University of Maryland President Wallace Loh on Tuesday weighed in on the sexual abuse scandal at Michigan State University that led to the resignation of its president, Lou Anna Simon, who is accused of failing to adequately address prior complaints alleging Nassar was sexually assaulting women at the university.
Simon stepped down Jan. 24, hours after USA Gymnastics and Michigan State doctor Larry Nassar was sentenced to up to 175 years in prison for sexually abusing women and girls.
While Loh declined to comment on Simon’s resignation, because he doesn’t usually “comment on these kinds of personnel issues affecting some other universities,” he called it an “absolutely horrific” situation.
“It’s very, very tragic,” Loh said. “I mean the number of women who came forward is just, I mean over 150, and the stories that they told — it was just heartbreaking.”
At least 265 women and girls have come forward, claiming Nassar sexually abused them. More than 150 of his victims, who he abused while claiming to provide medical treatment, gave statements at his seven-day sentencing hearing.

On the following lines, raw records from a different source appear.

Lemma r_release i : respects runs (_release (T := T) cfg i).
Proof. unfold _release. walk. Qed.
#[local] Hint Resolve r_notify_participants r_release : respects.

Lemma r_expire c at_ a i : respects runs (expire_stale (T := T) cfg c at_ a i).
Proof. unfold expire_stale. walk. Qed.
#[local] Hint Resolve r_expire : respects.

Lemma r_current c at_ a i : respects runs (_current_or_expire (T := T) cfg c at_ a i).
Proof. unfold _current_or_expire. walk. Qed.
#[local] Hint Resolve r_current : respects.

Lemma r_accept c at_ a i d : respects runs (accept_offer (T := T) cfg c at_ a i d).
Proof. unfold accept_offer. walk. Qed.
Lemma r_reject_offer c at_ a i d : respects runs (reject_offer (T := T) cfg c at_ a i d).
Proof. unfold reject_offer. walk. Qed.
Lemma r_cancel c at_ a i d : respects runs (cancel_transfer (T := T) cfg c at_ a i d).
Proof. unfold cancel_transfer. walk. Qed.

Lemma lawful_device a d : respects lawful (λ t : T, (device_by_id a d t, t)).
Proof. intros t. simpl. reflexivity. Qed.
#[local] Hint Resolve lawful_device : respects.

Lemma r_peer_key c at_ a i d e : respects runs (get_peer_device_key (T := T) cfg c at_ a i d e).
Proof. unfold get_peer_device_key, device_of. walk. Qed.

Lemma r_list_loop a rs cs : respects runs (list_loop (T := T) cfg cs a rs).
Proof.
  revert cs. induction rs as [|r rs IH]; intros cs; simpl; [walk|]. destruct (cs 0%nat). walk.
Qed.

(** ** Authorisation and release *)

Definition released (i : UUID) (w : World T) : Prop :=
  dict_get i (pm_signaling (w_presence w)) = None.

Lemma presence_released i {A} (m : M Presence A) (w : World T) :
  respects (rtc pblock) m → world_ok w → released i w → released i (on_presence m w).2.
Proof.
  intros Hm Hok Hrel. unfold on_presence. rewrite zoom_snd. unfold released in *. simpl.
  specialize (Hm (w_presence w)). destruct Hok as [Hp _].
  induction Hm as [s|s s1 s' Hstep _ IH]; [done|].
  apply IH; [by eapply pblock_ok|]. destruct (dict_get i (pm_signaling s1)) eqn:Hg; [|done].
  apply (pblock_signaling s s1 i _ Hstep Hp) in Hg. congruence.
Qed.

Lemma notify_released i now a d p (w : World T) :
  world_ok w → released i w → released i (_notify cfg now a d p w).2.
Proof.
  intros Hok Hrel. unfold _notify. destruct (tc_presence_manager cfg); [|done].
  pose proof (presence_released i (send_to_device (tc_heartbeat_timeout cfg) now a d p) w
    ltac:(auto with respects) Hok Hrel) as Hs.
  unfold bind. by destruct (on_presence _ w) as [[?|?] ?].
Qed.

Lemma release_released i (w w' : World T) u :
  world_ok w → tc_presence_manager cfg = true → _release cfg i w = (Ok u, w') → released i w' ∧ w_store w' = w_store w.
Proof.
  intros [(_&_&Hd&_) _] Hpm. unfold _release. rewrite Hpm. intros Hr.
  apply bind_ok_inv in Hr as ([]&w1&[Hrel Hs1]%on_presence_inv&[Hm Hs]%on_presence_inv).
  split; [|congruence]. unfold released.
  assert (pm_signaling (w_presence w') = pm_signaling (w_presence w1)) as ->.
  { unfold modify in Hm. injection Hm as _ <-. done. }
  unfold release_transfer, _clear_signaling_state in Hrel.
  apply bind_ok_inv in Hrel as (b&s1&Hrel&Hcount).
  assert (pm_signaling (w_presence w1) = pm_signaling s1) as ->.
  { unfold modify, ret in Hcount. destruct b; injection Hcount as <-; try done. }
  unfold _release_signaling, bind, gets in Hrel. simpl in Hrel.
  destruct (dict_get i (pm_signaling (w_presence w))) as [usage|] eqn:Hg.
  - injection Hrel as _ <-. simpl. by apply dict_get_del_eq.
  - injection Hrel as _ <-. done.
Qed.

Lemma notify_participants_quiet i c a r p (w : World T) :
  world_ok w → released i w →
  w_store (_notify_participants cfg c a r p w).2 = w_store w ∧
  released i (_notify_participants cfg c a r p w).2.
Proof.
  intros Hok Hrel. unfold _notify_participants, bind.
  pose proof (notify_store (c 0%nat) a (tr_sender_device_id r) p w) as Hs.
  pose proof (notify_released i (c 0%nat) a (tr_sender_device_id r) p w Hok Hrel) as Hr.
  pose proof (r_notify (c 0%nat) a (tr_sender_device_id r) p w Hok) as Hsteps.
  destruct (_notify cfg _ _ _ _ w) as [[u|e] w1]; simpl in *; [|done].
  case_bool_decide; simpl; [|done]. rewrite notify_store. split; [done|].
  apply notify_released; [|done]. by eapply wsteps_ok.
Qed.

(** The tail of the operations that end a transfer. *)
Lemma ending_inv i (notice : M (World T) unit) (r r' : TransferRequestRecord) (w w' : World T) :
  world_ok w → tc_presence_manager cfg = true →
  (∀ w1, world_ok w1 → released i w1 → w_store (notice w1).2 = w_store w1 ∧ released i (notice w1).2) →
  (do! _release cfg i in do! notice in ret r) w = (Ok r', w') →
  r' = r ∧ w_store w' = w_store w ∧ released i w'.
Proof.
  intros Hok Hpm Hn Hend.
  apply bind_ok_inv in Hend as ([]&w1&Hrel&Hend). apply bind_ok_inv in Hend as ([]&w2&Hnote&[= <- <-]).
  pose proof (r_release i w Hok) as Hsteps. rewrite Hrel in Hsteps.
  assert (world_ok w1) as Hok1 by by eapply wsteps_ok.
  apply release_released in Hrel as [Hrel Hs1]; [|done..].
  destruct (Hn w1 Hok1 Hrel) as [Hs2 Hr2]. rewrite Hnote in Hs2, Hr2. simpl in *. split_and!; congruence.
Qed.

Lemma run_ok {A} (m : M (World T) A) (w w' : World T) o :
  respects runs m → m w = (o, w') → world_ok w → world_ok w'.
Proof. intros Hm Hr Hok. specialize (Hm w Hok). rewrite Hr in Hm. by eapply wsteps_ok. Qed.

(** What the store holds of transfer [i] after it ended. *)
Definition ended (a i : UUID) (r : TransferRequestRecord) (w : World T) : Prop :=
  r ∈ transfer_rows (w_store w) ∧ tr_id r = i ∧ tr_user_id r = a ∧ terminal (tr_status r).

Lemma moved_ended t t' now a i from to unexpired r p :
  moved t t' now a i from to unexpired r → t' = transfer_rows (p : T) → terminal to →
  ∀ pr, ended a i r (Build_World pr p).
Proof.
  intros (old&_&Hr&Hid&Hu&_&Hst&(Hsame&Hsu&_)&_) -> Ht pr. unfold ended. simpl.
  split_and!; congruence.
Qed.

Lemma expire_ends c at_ a i (w w' : World T) r :
  world_ok w → tc_presence_manager cfg = true → expire_stale cfg c at_ a i w = (Ok r, w') →
  ended a i r w' ∧ tr_status r = "expired" ∧ released i w'.
Proof.
  intros Hok Hpm He. apply bind_ok_inv in He as ([r1|]&w1&He&Hend); [|done].
  assert (world_ok w1) as Hok1 by (eapply run_ok; [|exact He|exact Hok]; auto with respects).
  apply on_store_inv in He as [He _].
  apply ending_inv in Hend as (->&Hs&Hrel); [|done..|intros; by apply notify_participants_quiet].
  destruct Hok as (_&Hr&_). apply expire_result in He as (k&Hm); [|done].
  destruct w' as [p' s']. simpl in Hs. subst s'. split_and!; [|by destruct Hm as (?&?&?&?&?&?&?&?)|done].
  eapply moved_ended; [exact Hm|done|reflexivity].
Qed.

Lemma rejects_ends c at_ a i d (w w' : World T) r :
  world_ok w → tc_presence_manager cfg = true → reject_offer cfg c at_ a i d w = (Ok r, w') →
  ended a i r w' ∧ tr_status r = "rejected" ∧ tr_recipient_device_id r = d ∧ released i w'.
Proof.
  intros Hok Hpm He. apply bind_ok_inv in He as (current&w0&Hc&He).
  destruct (negb (offered current)); [done|].
  assert (world_ok w0) as Hok0 by (eapply run_ok; [|exact Hc|exact Hok]; auto with respects).
  apply bind_ok_inv in He as ([r1|]&w1&He&Hend); [|done].
  assert (world_ok w1) as Hok1 by (eapply run_ok; [|exact He|exact Hok0]; auto with respects).
  apply on_store_inv in He as [He _].
  apply ending_inv in Hend as (->&Hs&Hrel); [|done..|].
  2: { intros w2 Hok2 Hrel2. rewrite notify_store. split; [done|by apply notify_released]. }
  destruct Hok0 as (_&Hr&_). apply reject_result in He as [Hm Hd]; [|done].
  destruct w' as [p' s']. simpl in Hs. subst s'. split_and!; [|by destruct Hm as (?&?&?&?&?&?&?&?)|done..].
  eapply moved_ended; [exact Hm|done|reflexivity].
Qed.

Lemma cancels_ends c at_ a i d (w w' : World T) r :
  world_ok w → tc_presence_manager cfg = true → cancel_transfer cfg c at_ a i d w = (Ok r, w') →
  ended a i r w' ∧ tr_status r = "cancelled" ∧
  (tr_sender_device_id r = d ∨ tr_recipient_device_id r = d) ∧ released i w'.
Proof.
  intros Hok Hpm He. apply bind_ok_inv in He as (current&w0&Hc&He).
  match type of He with (if ?b then _ else _) _ = _ => destruct b end; [done|].
  assert (world_ok w0) as Hok0 by (eapply run_ok; [|exact Hc|exact Hok]; auto with respects).
  apply bind_ok_inv in He as ([r1|]&w1&He&Hend); [|done].
  assert (world_ok w1) as Hok1 by (eapply run_ok; [|exact He|exact Hok0]; auto with respects).
  apply on_store_inv in He as [He _].
  apply ending_inv in Hend as (->&Hs&Hrel); [|done..|intros; by apply notify_participants_quiet].
  destruct Hok0 as (_&Hr&_). apply cancel_result in He as [Hm Hd]; [|done].
  destruct w' as [p' s']. simpl in Hs. subst s'. split_and!; [|by destruct Hm as (?&?&?&?&?&?&?&?)|done..].
  eapply moved_ended; [exact Hm|done|reflexivity].
Qed.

This university is among 11 Big Ten universities as of Dec. 26 facing federal investigations for its handling of sexual violence cases. The U.S. Education Department’s Office for Civil Rights opened a third case into this university Dec. 6. As of Sunday, all the cases are still active.
Caerwyn Hartten, a freshman geology major, said the Nassar allegations created some skepticism of this university’s policies, adding that she would have liked to see a greater response from Loh.
“It does make you question, like if a school does have similar policies to you and they still let something this big go under the radar, it does make you question [the system] a little bit, definitely,” Hartten said. “Saying it was ‘horrific’ and all that — I think that was good, but I think he could’ve done a better job of explaining his position on it.”
Avinaash Sandhu, a junior microbiology major, said “as a woman who goes to this university, it would be really nice to know what your president thinks about it,” but added that she “also understand[s] that from a political perspective … why he wouldn’t want to comment on that resignation.”
Junior Spanish major Erica Chukwu said this university should be taking greater charge of sexual assault as a university that prides itself on taking care of its students.
“If then there’s sexual assault cases and we’re not taking care of it, that’s a really bad look on us,” Chukwu said. “Not only just for a bad look on appearance, but just also accountability, because if we’re not taking accountability, who is?”
Josie Vallejo, a sophomore biology and science education major, said she’s experienced sexual assault, and it’s “really hard to hear” about the investigations into how this university handles sexual violence.
“When I tried talking to people about my experience, I got a lot of backlash from the people who knew me to say like, ‘Don’t talk about it,'” she said. “They’re kind of like, ‘It’d be too embarrassing, too attention grabbing.’ I know it’s hard to talk about, and … I feel like there’s a lot more that haven’t been reported.”
The events at Michigan State have drawn parallels to the 2011 reports of the Jerry Sandusky sexual abuse scandal at Penn State, another Big Ten university. Sandusky, Penn State football’s former defensive coordinator, sexually abused boys, and three former university officials — including the school’s former president — were sentenced to jail for failing to turn him over to the authorities.
When asked how this university strives to prevent situations like that at Michigan State from occurring on this campus, Loh pointed to campus policies and mandatory sexual assault prevention trainings, as well as addressing issues at the university level. He described a “responsible university employee” policy in which every university staff member is obligated to report sexual misconduct to a designated authority.
“I don’t know what happened at Michigan State, but if we have something similar and somebody reports it, no matter who, then it goes up the chain of command and we have processes for dealing with it,” he said. “Quite honestly, it’s as simple as that.”
Unless identified as a confidential source, all Michigan State employees must “promptly report incidents of sexual harassment, sexual violence, sexual misconduct, stalking, and relationship violence” they find out about in their professional capacity, that involve a member of the university community, or that occurred at a university-sponsored event or on school property, according to the school’s website.
Connor Petrelle, a sophomore computer science major at this university, questioned the reliability of such a policy.
“If you’re a janitor who saw that … which one’s more irreplaceable? A janitor, or someone higher up in the football program that’s making the university millions upon millions of dollars?” Petrelle said. “From a perspective, it’s nice to say ‘Oh, just tell somebody,’ but if you’re that janitor, would you really do it?”
Senior staff writer Naomi Grant contributed to this article.